• _GOAL OF THE EXERCISE_
The following data has a line with "if negb (known" and a line with "Forall2 (generated_plan_step run_id (ra_server_role". Write out exactly those lines and all the lines between them.

□ □ □ □ □ □ □

(* ===== verification/OsdeployPlan.v ===== *)
(** * The plan of a deployment

    What [_create_sequence_for_run] and the engine make of a server role: the generated
    sequence is stored node by node, compiled, and flattened into a plan that lists the
    steps of the role in the order they were generated in. *)

From stdpp Require Import base gmap list strings pretty sorting.
From Stdlib Require Import ZArith Lia.
From S2P Require Import Prelude Json Digest OsdeployData TsData Conditions Tree Sequences Content Runs RunState Progress Generated OsdeployRoles OsdeployRuns.

(** ** The steps of a role *)

Lemma insert_before_last_snoc {A} (l : list A) x y : insert_before_last (l ++ [y]) x = l ++ [x; y].
Proof.
  unfold insert_before_last. rewrite length_app. simpl. rewrite Nat.add_1_r. simpl.
  by rewrite take_app_length, drop_app_length.
Qed.

Lemma foldl_insert_before_last {A B} (f : B → A) (ks : list B) (l : list A) y :
  foldl (λ steps k, insert_before_last steps (f k)) (l ++ [y]) ks = l ++ (f <$> ks) ++ [y].
Proof.
  revert l. induction ks as [|k ks IH]; intros l; [done|]. simpl.
  rewrite insert_before_last_snoc. change ([f k; y]) with ([f k] ++ [y]).
  by rewrite (assoc_L (++)), IH, <- (assoc_L (++)).
Qed.

(** The work of the preinstallation environment and of Windows before the role. *)
Definition early_steps : list step_spec := take 11 base_steps.
Definition heartbeat_step : step_spec :=
  StepSpec "Wait for AutopilotAgent heartbeat" "wait_agent_heartbeat" "full_os".

Lemma steps_of_role_eq role options :
  steps_of_role role options =
  early_steps ++ (role_step <$> generated_step_kinds role options) ++ [heartbeat_step].
Proof.
  unfold steps_of_role. change base_steps with (early_steps ++ [heartbeat_step]).
  apply foldl_insert_before_last.
Qed.

Section plan.
Context `{Env} `{Sha256}.

(** ** The generated sequence *)

(** The step of a role with the columns the generator gives it. *)
Definition generated_of (role : string) (options : json) (spec : step_spec) : generated_step :=
  let kind := ss_kind spec in
  GeneratedStep (ss_name spec) kind (ss_phase spec) (step_params role options kind) (step_retries kind)
    (step_delay kind) (step_reboot kind).

Lemma create_sequence_generate name role options s :
  _create_sequence_for_run name role options s =
  generate name "Generated OSDeploy Windows Server deployment sequence" "osdeploy"
    (generated_of role options <$> steps_of_role role options) s.
Proof.
  unfold _create_sequence_for_run, generate. rewrite !run_bind.
  destruct (create_sequence _ _ _ _ s) as [[sid|e] s1]; [|done].
  by rewrite !run_bind, imap_pair_fmap, for_each_fmap.
Qed.

(** The plan step of a generated step. *)
Definition generated_plan_step (run_id role : string) (options : json) (ps : nat * step_spec)
    (st : step_row) : Prop :=
  let kind := ss_kind ps.2 in
  st_state st = Pending ∧ st_attempt st = 0%Z ∧ st_claimed_by st = None ∧
  ps_run_id (st_plan st) = run_id ∧ ps_ordinal (st_plan st) = ps.1 ∧
  ps_name (st_plan st) = ss_name ps.2 ∧ ps_kind (st_plan st) = kind ∧
  ps_phase (st_plan st) = ss_phase ps.2 ∧
  ps_resolved_params (st_plan st) = jor (step_params role options kind) (JObj []) ∧
  ps_retry_count (st_plan st) = step_retries kind ∧
  ps_retry_delay_seconds (st_plan st) = step_delay kind ∧
  ps_reboot_behavior (st_plan st) = step_reboot kind ∧ ps_continue_on_error (st_plan st) = false.

Lemma planned_role_steps run_id role options l (rows : list step_row) :
  Forall2 (is_planned run_id) (imap pair (generated_of role options <$> l)) rows →
  Forall2 (generated_plan_step run_id role options) (imap pair l) rows.
Proof.
  rewrite imap_pair_fmap, Forall2_fmap_l. intros Hl. eapply Forall2_impl; [exact Hl|]. by intros [i spec] st.
Qed.
End plan.

Section deploy.
Context `{Env} `{Sha256} `{StrSet} `{Secrets}.

(** An event that is not of the preinstallation environment is only stored. *)
Definition event_of (run_id phase event_type severity : string) (message : option string) (data : json)
    (at_ : Z) : osd_event :=
  OsdEvent run_id phase event_type severity message (jor data (JObj [])) at_.

Definition with_event (e : osd_event) (d : db) : db := set_osdeploy (set_osd_events (λ es, es ++ [e])) d.

Lemma run_append_osd_event run_id phase et sev msg data s :
  phase ≠ "pe" →
  append_event run_id phase et sev msg data s =
  if known (osd_runs (osdeploy (cur s))) run_id then
    let e := event_of run_id phase et sev msg data (clock (tick s)) in
    let d := with_event e (cur s) in (Ret e, Session d d (S (tick s)) (issued s))
  else (Exc (IntegrityError "osdeploy_run_events_run_id_fkey"),
        Session (cur s) (committed s) (S (tick s)) (issued s)).
Proof.
  intros Hp. unfold append_event, osdeploy_append_event_row, insert_osd_event,
    _mark_steps_done_from_event, _mark_pe_phase_progress_from_event.
  rewrite (decide_False (P := phase = "pe")) by done.
  rewrite (decide_True (P := phase ≠ "pe" ∨ et = "pe_registered")) by auto. run.
  by destruct (known _ run_id).
Qed.

(** What [create_run] stores of its own, once the engine has the run. *)
Lemma store_run_run run_id row g readiness_row {A} (rest : eff session A) s :
  (insert_osd_run run_id row ;; update_ts_run run_id g ;; insert_readiness run_id readiness_row ;;
   commit ;; rest) s =
  if negb (known (osd_runs (osdeploy (cur s))) run_id) && known (runs (cur s)) run_id &&
     known (artifacts (osdeploy (cur s))) (oq_artifact_id (or_request row)) &&
     negb (exists_where (λ kr : string * osd_run,
       oq_workflow_name (or_request kr.2) = oq_workflow_name (or_request row)) (osd_runs (osdeploy (cur s))))
  then
    let d := set_runs (alter g run_id) (set_osdeploy (set_osd_runs (<[run_id := row]>)) (cur s)) in
    if known (readiness (osdeploy (cur s))) run_id
    then (Exc (IntegrityError "osdeploy_readiness"), Session d (committed s) (tick s) (issued s))
    else let d := set_osdeploy (set_readiness (<[run_id := readiness_row]>)) d in
         rest (Session d d (tick s) (issued s))
  else (Exc (IntegrityError "osdeploy_runs"), s).
Proof.
  unfold insert_osd_run, update_ts_run, insert_readiness. run.
  match goal with |- context [if ?b then _ else _] => destruct b end; [|done]. run.
  assert (known (<[run_id := row]> (osd_runs (osdeploy (cur s)))) run_id = true) as ->.
  { apply known_true. rewrite lookup_insert_eq. eauto. }
  rewrite andb_true_r. by destruct (known (readiness _) run_id).
Qed.

(** The tables of OSDeploy after a deployment was created. *)
Definition deployment_tables (a : run_args) (run_id computer_name : string) (options local_admin : json)
    (now event_at : Z) (t : osdeploy_tables) : osdeploy_tables :=
  set_osd_events (λ es, es ++
    [event_of run_id "controller" "run_created" "info" (Some "OSDeploy run created") JNull event_at])
  (set_readiness (<[run_id := waiting_for_heartbeat (Some now)]>)
  (set_osd_runs (<[run_id := new_run_row a run_id computer_name options local_admin now]>) t)).

Lemma create_deployment_run a s s' run_id row :
  sequences_known (cur s) →
  (∀ id st, steps (cur s) !! id = Some st → known (runs (cur s)) (ps_run_id (st_plan st)) = true) →
  create_run a s = (Ret (run_id, row), s') →
  ∃ artifact options moment r now event_at,
    artifacts (osdeploy (cur s)) !! ra_artifact_id a = Some artifact ∧
    ar_architecture artifact = ra_architecture a ∧
    normalize_windows_computer_name (ra_vm_name a) ≠ EmptyString ∧
    sanitize_role_options (ra_server_role a) (ra_role_options a) = Ret options ∧
    Forall2 (generated_plan_step run_id (ra_server_role a) options)
      (imap pair (steps_of_role (ra_server_role a) options)) (run_steps run_id (cur s')).*2 ∧
    runs (cur s) !! run_id = None ∧ osd_runs (osdeploy (cur s)) !! run_id = None ∧
    readiness (osdeploy (cur s)) !! run_id = None ∧
    runs (cur s') = <[run_id := r]> (runs (cur s)) ∧ rn_state r = RunNamed "osdeploy_created" ∧
    written ("OSDeploy deployment for " +:+ ra_vm_name a) run_id r (cur s) (cur s') ∧
    osdeploy (cur s') = deployment_tables a run_id (normalize_windows_computer_name (ra_vm_name a)) options
      (_sanitize_local_admin moment (ra_local_admin a) true) now event_at (osdeploy (cur s)) ∧
    (∀ id st, steps (cur s) !! id = Some st → steps (cur s') !! id = Some st) ∧
    committed s' = cur s'.
Proof.
  intros Hseq Hsteps. unfold create_run. rewrite run_bind. unfold get_artifact. rewrite run_query.
  destruct (artifacts _ !! _) as [artifact|] eqn:Ha; [|done].
  case_decide as Harch; [done|]. cbv zeta. case_decide as Hname; [done|].
  rewrite run_bind. unfold lift_outcome. destruct (sanitize_role_options _ _) as [options|] eqn:Hopt; [|done].
  rewrite run_bind. cbn [password_moment]. rewrite run_bind.
  rewrite create_sequence_generate.
  destruct (generate _ _ _ _ s) as [[vid|e] s1] eqn:E1; [|done].
  rewrite run_bind. destruct (create_run_from_version _ _ _ _ _ s1) as [[rid|e] s2] eqn:E2; [|done].
  destruct (generate_create_run _ _ _ _ _ _ _ _ _ _ _ _ Hseq Hsteps E1 E2)
    as (Hplan%planned_role_steps & Hnew & (r & Hr2 & _ & Hw) & Ho2 & Hst2 & Hc2).
  rewrite run_bind, run_now, store_run_run. cbn [cur tick issued committed].
  destruct (negb _ && _ && _ && _) eqn:Hok; [|done].
  rewrite !andb_true_iff, !negb_true_iff, !known_false in Hok. destruct Hok as [[[Hno _] _] _].
  destruct (known (readiness _) rid) eqn:Hrd; [done|]. apply known_false in Hrd. cbv zeta.
  rewrite run_bind, run_append_osd_event by done. cbn [cur osdeploy set_osdeploy set_runs osd_runs set_readiness set_osd_runs].
  assert (known (<[rid := new_run_row a rid (normalize_windows_computer_name (ra_vm_name a)) options
    (_sanitize_local_admin (issued s) (ra_local_admin a) true) (clock (tick s2))]> (osd_runs (osdeploy (cur s2)))) rid = true)
    as -> by (apply known_true; rewrite lookup_insert_eq; eauto).
  intros [= <- <- <-]. cbn [cur committed].
  exists artifact, options, (issued s), (set_ts_run (RunNamed "osdeploy_created") (Some "osdeploy")
    (rn_finished_at r) (rn_last_error r) r), (clock (tick s2)), (clock (S (tick s2))).
  rewrite Ho2 in *. repeat (split; [first [done | exact Hw | simpl; by rewrite Hr2, alter_insert_eq
    | simpl; by rewrite Ho2]|]). done.
Qed.
End deploy.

□ □ □ □ □ □ □

• _EXPECTED OUTPUT_
  if negb (known (osd_runs (osdeploy (cur s))) run_id) && known (runs (cur s)) run_id &&
     known (artifacts (osdeploy (cur s))) (oq_artifact_id (or_request row)) &&
     negb (exists_where (λ kr : string * osd_run,
       oq_workflow_name (or_request kr.2) = oq_workflow_name (or_request row)) (osd_runs (osdeploy (cur s))))
  then
    let d := set_runs (alter g run_id) (set_osdeploy (set_osd_runs (<[run_id := row]>)) (cur s)) in
    if known (readiness (osdeploy (cur s))) run_id
    then (Exc (IntegrityError "osdeploy_readiness"), Session d (committed s) (tick s) (issued s))
    else let d := set_osdeploy (set_readiness (<[run_id := readiness_row]>)) d in
         rest (Session d d (tick s) (issued s))
  else (Exc (IntegrityError "osdeploy_runs"), s).
Proof.
  unfold insert_osd_run, update_ts_run, insert_readiness. run.
  match goal with |- context [if ?b then _ else _] => destruct b end; [|done]. run.
  assert (known (<[run_id := row]> (osd_runs (osdeploy (cur s)))) run_id = true) as ->.
  { apply known_true. rewrite lookup_insert_eq. eauto. }
  rewrite andb_true_r. by destruct (known (readiness _) run_id).
Qed.

(** The tables of OSDeploy after a deployment was created. *)
Definition deployment_tables (a : run_args) (run_id computer_name : string) (options local_admin : json)
    (now event_at : Z) (t : osdeploy_tables) : osdeploy_tables :=
  set_osd_events (λ es, es ++
    [event_of run_id "controller" "run_created" "info" (Some "OSDeploy run created") JNull event_at])
  (set_readiness (<[run_id := waiting_for_heartbeat (Some now)]>)
  (set_osd_runs (<[run_id := new_run_row a run_id computer_name options local_admin now]>) t)).

Lemma create_deployment_run a s s' run_id row :
  sequences_known (cur s) →
  (∀ id st, steps (cur s) !! id = Some st → known (runs (cur s)) (ps_run_id (st_plan st)) = true) →
  create_run a s = (Ret (run_id, row), s') →
  ∃ artifact options moment r now event_at,
    artifacts (osdeploy (cur s)) !! ra_artifact_id a = Some artifact ∧
    ar_architecture artifact = ra_architecture a ∧
    normalize_windows_computer_name (ra_vm_name a) ≠ EmptyString ∧
    sanitize_role_options (ra_server_role a) (ra_role_options a) = Ret options ∧
    Forall2 (generated_plan_step run_id (ra_server_role a) options)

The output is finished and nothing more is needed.